Work instruction - For the data below, restate word for word only the lines from the line containing "(** ** The class *)" through the line containing "else if (0.1", both ends included.

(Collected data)
#[global] Instance M_bind : MBind M := λ A B f m st,
  match m st with
  | (Ok a, st') => f a st'
  | (Raise e, st') => (Raise e, st')
  end.

Definition read {A} (f : state → A) : M A := λ st, (Ok (f st), st).
Definition modify (f : state → state) : M unit := λ st, (Ok (), f st).
Definition lift {A} (r : result A) : M A := λ st, (r, st).

(** [for x in xs: body], the body updating the local [acc]. *)
Fixpoint foldM {A B} (body : B → A → M B) (acc : B) (xs : list A) : M B :=
  match xs with
  | [] => mret acc
  | x :: r => acc' ← body acc x; foldM body acc' r
  end.

(** [for x in xs: body] *)
Fixpoint for_each {A} (xs : list A) (body : A → M unit) : M unit :=
  match xs with
  | [] => mret ()
  | x :: r => body x;; for_each r body
  end.

(** ** The class *)

(** The weight of a normalized position (the if-chain of
    [__weigh_sentences_by_position]); the values are taken from a paper by
    Yohei Seki. *)
Definition position_weight (distribution : float) : float :=
  (if (0 <=? distribution) && (distribution <? 0.1) then 0.17
   else if (0.1 <=? distribution) && (distribution <? 0.2) then 0.23
   else if (0.2 <=? distribution) && (distribution <? 0.3) then 0.14
   else if (0.3 <=? distribution) && (distribution <? 0.4) then 0.08
   else if (0.4 <=? distribution) && (distribution <? 0.5) then 0.05
   else if (0.5 <=? distribution) && (distribution <? 0.6) then 0.04
   else if (0.6 <=? distribution) && (distribution <? 0.7) then 0.06
   else if (0.7 <=? distribution) && (distribution <? 0.8) then 0.04
   else if (0.8 <=? distribution) && (distribution <? 0.9) then 0.04
   else 0.15)%float.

Response -
(** ** The class *)

(** The weight of a normalized position (the if-chain of
    [__weigh_sentences_by_position]); the values are taken from a paper by
    Yohei Seki. *)
Definition position_weight (distribution : float) : float :=
  (if (0 <=? distribution) && (distribution <? 0.1) then 0.17
   else if (0.1 <=? distribution) && (distribution <? 0.2) then 0.23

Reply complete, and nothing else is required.